Stored dataset items:
(** * go-roomba: the protocol engine of the iRobot Open Interface driver

    A shallow embedding of [constants] (op codes, sensor codes, the packet
    length table), of [serial.go] ([Pack], [Write], [Read]) and of the
    command, query and streaming functions of package [roomba]
    ([Drive], [Sensors], [QueryList], [ReadStream], [Stream]).

    Conventions.  A Go [byte] is a [Z] in [0, 256) and every byte
    operation that can overflow is written with its wrap-around ([wrap8]).
    A Go [int16] is a [Z]; conversions to unsigned go through [mod 2^16].
    Slices are lists, lengths and offsets are [nat].  The serial port, the
    pause channel and the output channel are fields of one explicit state
    ([world]) that every operation threads. *)

From Stdlib Require Import ZArith List Lia Bool.
From stdpp Require Import base gmap list.
Import ListNotations.
Local Open Scope Z_scope.

(** ** Package [constants] *)

Module Constants.

(** [type OpCode byte], [iota + 128]. *)
Definition Start : Z := 128.
Definition Baud : Z := 129.
Definition Control : Z := 130.
Definition Safe : Z := 131.
Definition Full : Z := 132.
Definition Spot : Z := 134.
Definition Cover : Z := 135.
Definition Demo : Z := 136.
Definition Drive : Z := 137.
Definition LowSideDrivers : Z := 138.
Definition LEDs : Z := 139.
Definition Song : Z := 140.
Definition Play : Z := 141.
Definition Sensors : Z := 142.
Definition Dock : Z := 143.
Definition PWMLowSideDrivers : Z := 144.
Definition DriveDirect : Z := 145.
Definition DigitalOutputs : Z := 147.
Definition SensorStream : Z := 148.
Definition QueryList : Z := 149.
Definition PauseResumeStream : Z := 150.

(** [type SensorCode byte], [iota + 7]. *)
Definition SENSOR_BUMP_WHEELS_DROPS : Z := 7.
Definition SENSOR_WALL : Z := 8.
Definition SENSOR_CLIFF_LEFT : Z := 9.
Definition SENSOR_CLIFF_FRONT_LEFT : Z := 10.
Definition SENSOR_CLIFF_FRONT_RIGHT : Z := 11.
Definition SENSOR_CLIFF_RIGHT : Z := 12.
Definition SENSOR_VIRTUAL_WALL : Z := 13.
Definition SENSOR_WHEEL_OVERCURRENT : Z := 14.
Definition SENSOR_IR_OMNI : Z := 17.
Definition SENSOR_BUTTONS : Z := 18.
Definition SENSOR_DISTANCE : Z := 19.
Definition SENSOR_ANGLE : Z := 20.
Definition SENSOR_CHARGING : Z := 21.
Definition SENSOR_VOLTAGE : Z := 22.
Definition SENSOR_CURRENT : Z := 23.
Definition SENSOR_TEMPERATURE : Z := 24.
Definition SENSOR_BATTERY_CHARGE : Z := 25.
Definition SENSOR_BATTERY_CAPACITY : Z := 26.
Definition SENSOR_WALL_SIGNAL : Z := 27.
Definition SENSOR_CLIFF_LEFT_SIGNAL : Z := 28.
Definition SENSOR_CLIFF_FRONT_LEFT_SIGNAL : Z := 29.
Definition SENSOR_CLIFF_FRONT_RIGHT_SIGNAL : Z := 30.
Definition SENSOR_CLIFF_RIGHT_SIGNAL : Z := 31.
Definition SENSOR_DIGITAL_INPUTS : Z := 32.
Definition SENSOR_ANALOG_INPUT : Z := 33.
Definition SENSOR_CHARGING_SOURCE : Z := 34.
Definition SENSOR_OI_MODE : Z := 35.
Definition SENSOR_SONG_NUMBER : Z := 36.
Definition SENSOR_SONG_PLAYING : Z := 37.
Definition SENSOR_NUM_STREAM_PACKETS : Z := 38.
Definition SENSOR_REQUESTED_VELOCITY : Z := 39.
Definition SENSOR_REQUESTED_RADIUS : Z := 40.
Definition SENSOR_RIGHT_VELOCITY : Z := 41.
Definition SENSOR_LEFT_VELOCITY : Z := 42.
(** * Message synchronisation of the two-party chat client (src/App.jsx)

    A shallow embedding of the client's transport wrapper, profile
    loader, input bar, chat view and polling effects, followed by the
    properties of the synchronisation layer. *)

From Stdlib Require Import ZArith NArith String Ascii DecimalString DecimalZ.
From stdpp Require Import base decidable numbers option list.

Set Warnings "-register-all".
Local Open Scope Z_scope.

(** ** JavaScript values *)

(** A JavaScript string is a sequence of UTF-16 code units. *)
Abbreviation jsstring := (list N).

(** String literals of the source, which are all ASCII. *)
Definition js (s : string) : jsstring := N_of_ascii <$> list_ascii_of_string s.

(** [String(n)] for an integral Number below 10^21: plain decimal digits,
    with a leading minus sign for negatives.  [Date.now()] and
    [res.status] are such numbers. *)
Definition number_to_string (n : Z) : jsstring :=
  js (NilEmpty.string_of_int (Z.to_int n)).

(** Identifiers arrive in JSON bodies: they are strings or numbers. *)
Inductive Id :=
| IdStr (s : jsstring)
| IdNum (n : Z).

#[global] Instance Id_eq_dec : EqDecision Id.
Proof. solve_decision. Defined.

(** [a === b] on identifiers: same type and same value. *)
Definition strict_eq (a b : Id) : bool := bool_decide (a = b).

(** JSON documents, as far as the client inspects them. *)
Inductive Json :=
| JNull
| JBool (b : bool)
| JNum (n : Z)
| JStr (s : jsstring)
| JArr (items : list Json)
| JObj (fields : list (jsstring * Json)).

(** [!v] is false exactly for the truthy values. *)
Definition truthy (v : Json) : bool :=
  match v with
  | JNull => false
  | JBool b => b
  | JNum n => negb (n =? 0)
  | JStr s => match s with [] => false | _ => true end
  | JArr _ | JObj _ => true
  end.

(** [String.prototype.trim]: WhiteSpace and LineTerminator code points,
    all of which are single code units. *)
Definition is_white_space (c : N) : bool :=
  let c := Z.of_N c in
  (c =? 0x09) || (c =? 0x0A) || (c =? 0x0B) || (c =? 0x0C) || (c =? 0x0D)
  || (c =? 0x20) || (c =? 0xA0) || (c =? 0x1680)
  || ((0x2000 <=? c) && (c <=? 0x200A))
  || (c =? 0x2028) || (c =? 0x2029) || (c =? 0x202F) || (c =? 0x205F)
  || (c =? 0x3000) || (c =? 0xFEFF).

Fixpoint trimStart (s : jsstring) : jsstring :=
  match s with
  | [] => []
  | c :: s' => if is_white_space c then trimStart s' else s
  end.

Definition trim (s : jsstring) : jsstring :=
  reverse (trimStart (reverse (trimStart s))).

(** ** Data model *)

Record User := {
  user_id : Id;
  username : jsstring;
  avatar_color : jsstring
}.

Record Conversation := {
  conv_id : Id;
  participant_ids : list Id;
  last_message_preview : option jsstring
}.

Record Message := {
  msg_id : Id;
  msg_text : jsstring;
  msg_sender_id : Id;
  msg_conversation_id : Id
}.

#[global] Instance Message_eq_dec : EqDecision Message.
Proof. solve_decision. Defined.

Definition ids (l : list Message) : list Id := msg_id <$> l.

(** The calls the [api] object turns into requests. *)
Inductive ApiCall :=
| createUser (username avatar_color : jsstring)
| listUsers
| startConversation (user_a user_b : Id)
| myConversations (user : Id)
| sendMessage (conversation sender : Id) (text : jsstring)
| listMessages (conversation : Id) (limit : Z) (before : option jsstring).

(** ** Transport *)

Module Transport.

(** The second argument of [http]. *)
Record Options := {
  method : option jsstring;
  body : option jsstring;
  headers : option (list (jsstring * jsstring))
}.

Definition no_options : Options :=
  {| method := None; body := None; headers := None |}.

(** The argument of [fetch]. *)
Record Request := {
  url : jsstring;
  req_headers : list (jsstring * jsstring);
  req_method : option jsstring;
  req_body : option jsstring
}.

(** A [Response]: its status, what [res.text()] resolves with, and what
    [res.json()] resolves with ([None] when it rejects). *)
Record Response := {
  status : Z;
  res_text : jsstring;
  res_json : option Json
}.

(** [res.ok]: the status is in the range 200-299. *)
Definition ok (res : Response) : bool :=
  (200 <=? status res) && (status res <=? 299).

(** How a [fetch] promise settles. *)
Inductive FetchOutcome :=
| fetch_rejected (reason : jsstring)
| fetch_resolved (res : Response).

(** What an [http] call can throw. *)
Inductive Exn :=
| Error (message : jsstring)
| TypeError (reason : jsstring)
| SyntaxError.

(** The network: how the n-th [fetch] of the session settles, and the
    requests issued so far. *)
Record Net := {
  outcome : nat → FetchOutcome;
  issued : list Request
}.

(** Promise-returning code: it may throw, and it talks to the network. *)
Definition M (A : Type) : Type := Net → (Exn + A) * Net.

#[global] Instance M_ret : MRet M := λ A a net, (inr a, net).

#[global] Instance M_bind : MBind M := λ A B k m net,
  match m net with
  | (inl e, net') => (inl e, net')
  | (inr a, net') => k a net'
  end.

Definition throw {A : Type} (e : Exn) : M A := λ net, (inl e, net).

Definition fetch (req : Request) : M Response := λ net,
  let net' := {| outcome := outcome net; issued := issued net ++ [req] |} in
  match outcome net (length (issued net)) with
  | fetch_rejected reason => (inl (TypeError reason), net')
  | fetch_resolved res => (inr res, net')
  end.

Definition text (res : Response) : M jsstring := mret (res_text res).

Definition json (res : Response) : M Json :=
  match res_json res with
  | Some v => mret v
  | None => throw SyntaxError
  end.

(** [import.meta.env.VITE_BACKEND_URL || 'http://localhost:8000'] *)
Definition BASE_URL (VITE_BACKEND_URL : option jsstring) : jsstring :=
  match VITE_BACKEND_URL with
  | Some (c :: s) => c :: s
  | _ => js "http://localhost:8000"
  end.

(** The object literal passed to [fetch]: the spread of [options] comes
    last, so its own [headers] replace the merged ones. *)
Definition request (base path : jsstring) (options : Options) : Request :=
  {| url := base ++ path;
     req_headers :=
       match headers options with
       | Some h => h
       | None => [(js "Content-Type", js "application/json")]
       end;
     req_method := method options;
     req_body := body options |}.

Definition http (base path : jsstring) (options : Options) : M Json :=
  res ← fetch (request base path options);
  if negb (ok res)
  then t ← text res;
       throw (Error (match t with
                     | [] => js "Request failed: " ++ number_to_string (status res)
                     | _ => t
                     end))
  else json res.

End Transport.

(** ** Profile store and session start *)

Module Profile.

Section UseLocalUser.
(** [JSON.parse]; [None] when it throws. *)
Variable JSON_parse : jsstring → option Json.

(** The initialiser of the [user] state cell; [item] is what
    [localStorage.getItem('chat_user')] returned. *)
Definition useLocalUser (item : option jsstring) : Json :=
  let source := match item with
                | Some (c :: s) => c :: s
                | _ => js "null"
                end in
  match JSON_parse source with
  | Some v => v
  | None => JNull
  end.
(** The street through (0,0) and (10,10) and the points (0,0), (10,0),
    (0,10) with weights 1, 2, 3. *)
Lemma constrained_optimum_projects_centroid_witness :
  let pts := [WeightedPoint 1 0 0; WeightedPoint 2 10 0; WeightedPoint 3 0 10] in
  0 < total_weight pts /\
  10 <> 0 /\
  exists sol : pyvalue,
    constrained_sol (objective pts) 0 0 10 10 = Ok sol /\
    extract_constrained sol =
      Ok (Some (orthogonal_projection (weighted_centroid pts)
                  ((10 - 0) / (10 - 0)) (0 - (10 - 0) / (10 - 0) * 0))).
Proof.
  cbv zeta.
  assert (Hw : 0 < total_weight
                     [WeightedPoint 1 0 0; WeightedPoint 2 10 0; WeightedPoint 3 0 10])
    by (cbn; lra).
  assert (Hx : 10 <> 0) by lra.
  split; [exact Hw |]. split; [exact Hx |].
  exact (proj1 (proj2 (constrained_optimum_projects_centroid _ 0 0 10 10 Hw Hx))).
Defined.

(** C5, as the code has it.  When the two street endpoints have the
    same abscissa the slope is a division by zero: the constrained
    solve stops with [ZeroDivisionError] before any system is solved. *)
Theorem vertical_street_raises_zero_division
    (u : expr) (ho_x ho_y res_x res_y : R) :
  res_x = ho_x ->
  constrained_sol u ho_x ho_y res_x res_y = Raise ZeroDivisionError.
Proof. apply constrained_sol_vertical. Qed.

Lemma vertical_street_raises_zero_division_witness :
  5 = 5 /\
  constrained_sol (U 0 0 10 0 0 10) 5 0 5 10 = Raise ZeroDivisionError.
Proof.
  split; [reflexivity |].
  apply (vertical_street_raises_zero_division (U 0 0 10 0 0 10) 5 0 5 10).
  reflexivity.
Defined.

(** C5 as stated fails: for the vertical street from (5,0) to (5,10)
    the solve neither raises a domain error nor returns a point of the
    line [x = 5]. *)
Lemma vertical_street_unguarded :
  ~ (5 = 5 ->
     constrained_sol (U 0 0 10 0 0 10) 5 0 5 10 = Raise DomainError \/
     exists (sol : pyvalue) (c : R * R),
       constrained_sol (U 0 0 10 0 0 10) 5 0 5 10 = Ok sol /\
       extract_constrained sol = Ok (Some c) /\ fst c = 5).
Proof.
  intros H.
  pose proof (constrained_sol_vertical (U 0 0 10 0 0 10) 5 0 5 10 eq_refl) as E.
  destruct (H eq_refl) as [Hd | (sol & c & Hs & _)].
  - rewrite E in Hd. discriminate Hd.
  - rewrite E in Hs. discriminate Hs.
Qed.

(** ** Zero total weight *)

(** With total weight zero both equations lose their unknowns: the
    elimination finds no pivot, and the answer is the empty list
    whether the constants left are zero or not. *)
Lemma solve_without_pivot (c1 c2 : R) :
  match solve_linear_system [Sym.x; Sym.y] [[0; 0; c1]; [0; 0; c2]] with
  | None => True
  | Some d => d = []
  end.
Proof.
  unfold solve_linear_system.
  cbn [length seq gauss_jordan find_pivot entry nth].
  destruct (Req_dec_T 0 0) as [_ | N]; [| contradiction].
  cbn [existsb entry nth]. unfold nonzero.
  destruct (Req_dec_T c1 0), (Req_dec_T c2 0); cbn; auto.
Qed.

Lemma unconstrained_sol_zero_weight (pts : list weighted_point) :
  total_weight pts = 0 ->
  unconstrained_sol (objective pts) = PyList [].
Proof.
  intros Hw. unfold unconstrained_sol, solve. rewrite unconstrained_rows, Hw.
  replace (2 * 0) with 0 by ring.
  pose proof (solve_without_pivot (2 * weighted_sum_x pts) (2 * weighted_sum_y pts)) as H.
  destruct (solve_linear_system _ _) as [d |]; [subst d |]; reflexivity.
Qed.

(** C7, as the code has it.  If the total weight is 0 the unconstrained
    solve produces no result: [solve] answers the empty list and reading
    [unconstrained_sol[x]] raises [TypeError]. *)
Theorem zero_total_weight_raises_type_error (pts : list weighted_point) :
  total_weight pts = 0 ->
  unconstrained_sol (objective pts) = PyList [] /\
  extract_unconstrained (unconstrained_sol (objective pts)) = Raise TypeError.
Proof.
  intros Hw. rewrite (unconstrained_sol_zero_weight pts Hw).
  split; reflexivity.
Qed.

Lemma zero_total_weight_raises_type_error_witness :
  let pts := [WeightedPoint 1 0 0; WeightedPoint (-1) 1 0] in
  total_weight pts = 0 /\
  unconstrained_sol (objective pts) = PyList [] /\
  extract_unconstrained (unconstrained_sol (objective pts)) = Raise TypeError.
Proof.
  cbv zeta.
  assert (Hw : total_weight [WeightedPoint 1 0 0; WeightedPoint (-1) 1 0] = 0)
    by (cbn; lra).
  split; [exact Hw |].
  exact (zero_total_weight_raises_type_error _ Hw).
Defined.

(** C7 as stated fails: weights 1 and -1 sum to 0 and the solve does not
    stop with a domain error. *)
Lemma zero_total_weight_no_domain_error :
  ~ (total_weight [WeightedPoint 1 0 0; WeightedPoint (-1) 1 0] = 0 ->
     extract_unconstrained
       (unconstrained_sol (objective [WeightedPoint 1 0 0; WeightedPoint (-1) 1 0])) =
     Raise DomainError).
Proof.
  intros H.
  assert (Hw : total_weight [WeightedPoint 1 0 0; WeightedPoint (-1) 1 0] = 0)
    by (cbn; lra).
  specialize (H Hw). rewrite (unconstrained_sol_zero_weight _ Hw) in H.
  discriminate H.
Qed.

(** The weights of the script are 1, 2 and 3: the total is never 0. *)
Lemma total_weight_U (x1 y1 x2 y2 x3 y3 : R) :
  total_weight [WeightedPoint 1 x1 y1; WeightedPoint 2 x2 y2; WeightedPoint 3 x3 y3] = 6.
Proof. cbn. lra. Qed.
(** * Background remover: local segmentation engine

    Shallow embedding of the heuristic (local, model-free) segmentation
    pipeline of [BackgroundRemover] and the properties its specification
    states about it.

    Numbers.  A JavaScript number is an IEEE-754 binary64 value and is
    modelled by Rocq's primitive [float]; a store into a [Float32Array]
    rounds through [Js.fround].  Numbers that the program only ever uses
    as array indices, dimensions, counters, byte values or radii are
    integers far below 2^53, where binary64 arithmetic is exact; they are
    modelled in [Z]; the blur radius, which is computed from an option,
    is first checked to be one.  Reading a typed array outside its bounds
    yields [undefined] (modelled by [None]); writing outside its bounds
    is ignored. *)

From Stdlib Require Import ZArith Floats Lia List Bool.
From stdpp Require Import base list list_numbers sorting strings.

Set Warnings "-inexact-float".
Open Scope Z_scope.

(** ** JavaScript values and built-ins *)

Module Js.

(** An integer as a number; exact below 2^53. *)
Definition Z2F (z : Z) : float :=
  match z with
  | Z0 => zero
  | Zpos _ => of_uint63 (Uint63.of_Z z)
  | Zneg p => (- of_uint63 (Uint63.of_Z (Zpos p)))%float
  end.

(** The integer held by an integer-valued number (truncation otherwise). *)
Definition toZ (x : float) : Z :=
  match Prim2SF x with
  | S754_finite s m e =>
      if 0 <=? e then cond_Zopp s (Zpos m) * 2 ^ e
      else Z.quot (cond_Zopp s (Zpos m)) (2 ^ (- e))
  | _ => 0
  end.

(** [ToNumber] of an element read from an integer typed array. *)
Definition num (v : option Z) : float :=
  match v with Some z => Z2F z | None => nan end.

(** [ToNumber] of an element read from a float typed array. *)
Definition numf (v : option float) : float :=
  match v with Some x => x | None => nan end.

(** [ToBoolean] on a number: [NaN], [+0] and [-0] are falsy. *)
Definition truthy (x : float) : bool :=
  negb (is_nan x || PrimFloat.eqb x 0%float).

(** [ToBoolean] of an element read from an integer typed array. *)
Definition truthyZ (v : option Z) : bool :=
  match v with Some z => negb (z =? 0) | None => false end.

(** [Math.max(a, b)]: [NaN] if either is [NaN]; [+0] is larger than [-0]. *)
Definition Math_max (a b : float) : float :=
  if is_nan a || is_nan b then nan
  else if PrimFloat.ltb a b then b
  else if PrimFloat.ltb b a then a
  else if get_sign a then b else a.

(** [Math.min(a, b)]: [NaN] if either is [NaN]; [-0] is smaller than [+0]. *)
Definition Math_min (a b : float) : float :=
  if is_nan a || is_nan b then nan
  else if PrimFloat.ltb a b then a
  else if PrimFloat.ltb b a then b
  else if get_sign a then a else b.

(** [Math.round]: the integer nearest to [x], ties towards +infinity,
    computed exactly from the mantissa and exponent of [x]. *)
Definition Math_round (x : float) : float :=
  match Prim2SF x with
  | S754_finite s m e =>
      if 0 <=? e then x
      else
        let r := (2 * cond_Zopp s (Zpos m) + 2 ^ (- e)) / 2 ^ (1 - e) in
        if r =? 0 then (if s then neg_zero else zero) else Z2F r
  | _ => x
  end.

Definition Math_floor (x : float) : float :=
  match Prim2SF x with
  | S754_finite s m e =>
      if 0 <=? e then x
      else
        let r := cond_Zopp s (Zpos m) / 2 ^ (- e) in
        if r =? 0 then zero else Z2F r
  | _ => x
  end.

Definition Math_ceil (x : float) : float :=
  match Prim2SF x with
  | S754_finite s m e =>
      if 0 <=? e then x
      else
        let r := - ((- cond_Zopp s (Zpos m)) / 2 ^ (- e)) in
        if r =? 0 then (if s then neg_zero else zero) else Z2F r
  | _ => x
  end.

(** [Math.fround]: rounding to binary32 (precision 24, maximal exponent
    128), ties to even; what a store into a [Float32Array] does. *)
Definition fround (x : float) : float :=
  match Prim2SF x with
  | S754_finite s m e => SF2Prim (binary_round 24 128 s m e)
  | _ => x
  end.

(** [arr[i]] on a typed array. *)
Definition aget {A} (arr : list A) (i : Z) : option A :=
  if i <? 0 then None else arr !! Z.to_nat i.

(** [arr[i] = v] on a typed array: ignored outside the bounds. *)
Definition aset {A} (arr : list A) (i : Z) (v : A) : list A :=
  if i <? 0 then arr else <[Z.to_nat i := v]> arr.

(** [new Uint8Array(n)], [new Int32Array(n)]. *)
Definition zeros (n : Z) : list Z := replicate (Z.to_nat n) 0.

(** [new Float32Array(n)]. *)
Definition fzeros (n : Z) : list float := replicate (Z.to_nat n) 0%float.

(** The values taken by [i] in [for (i = lo; i < hi; i += step)]. *)
Definition range (lo hi step : Z) : list Z :=
  if step <=? 0 then []
  else (fun k => lo + k * step) <$> seqZ 0 ((hi - lo + step - 1) / step).

(** [for (y = 0; y < height; y++) for (x = 0; x < width; x++)
       out[y * width + x] = f(x, y)]. *)
Definition fill2 {A} (out : list A) (width height : Z) (f : Z -> Z -> A)
  : list A :=
  foldl (fun out y =>
    foldl (fun out x => aset out (y * width + x) (f x y))
      out (range 0 width 1))
    out (range 0 height 1).

(** [Array.prototype.sort(cmp)].  ECMAScript requires the sort to be
    stable, and [x] is moved behind [y] only when [cmp(x, y) > 0] (a [NaN]
    result counts as 0).  For a comparator that is consistent on the data
    this determines the result, which stable insertion computes. *)
Fixpoint sort_insert {A} (cmp : A -> A -> float) (x : A) (l : list A)
  : list A :=
  match l with
  | [] => [x]
  | y :: l' =>
      if PrimFloat.ltb 0 (cmp x y) then y :: sort_insert cmp x l'
      else x :: l
  end.

Definition sort {A} (cmp : A -> A -> float) (l : list A) : list A :=
  foldr (sort_insert cmp) [] l.

End Js.

Import Js.

(** ** The host: what the language leaves to the built-in collections

    [Map.prototype.values()] of ECMAScript enumerates in insertion order
    and [Array.prototype.sort] is stable.  The engine is written against
    this interface so that the part each of them plays in the result can be
    stated; [ecmascript] is the host the program runs on. *)

Module Bin.
Record t := mk { count : Z; r : float; g : float; b : float }.
End Bin.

Work instructions:
Copy out all the lines of the records that include "outside".

Finished task:
    is first checked to be one.  Reading a typed array outside its bounds
    yields [undefined] (modelled by [None]); writing outside its bounds
(** [arr[i] = v] on a typed array: ignored outside the bounds. *)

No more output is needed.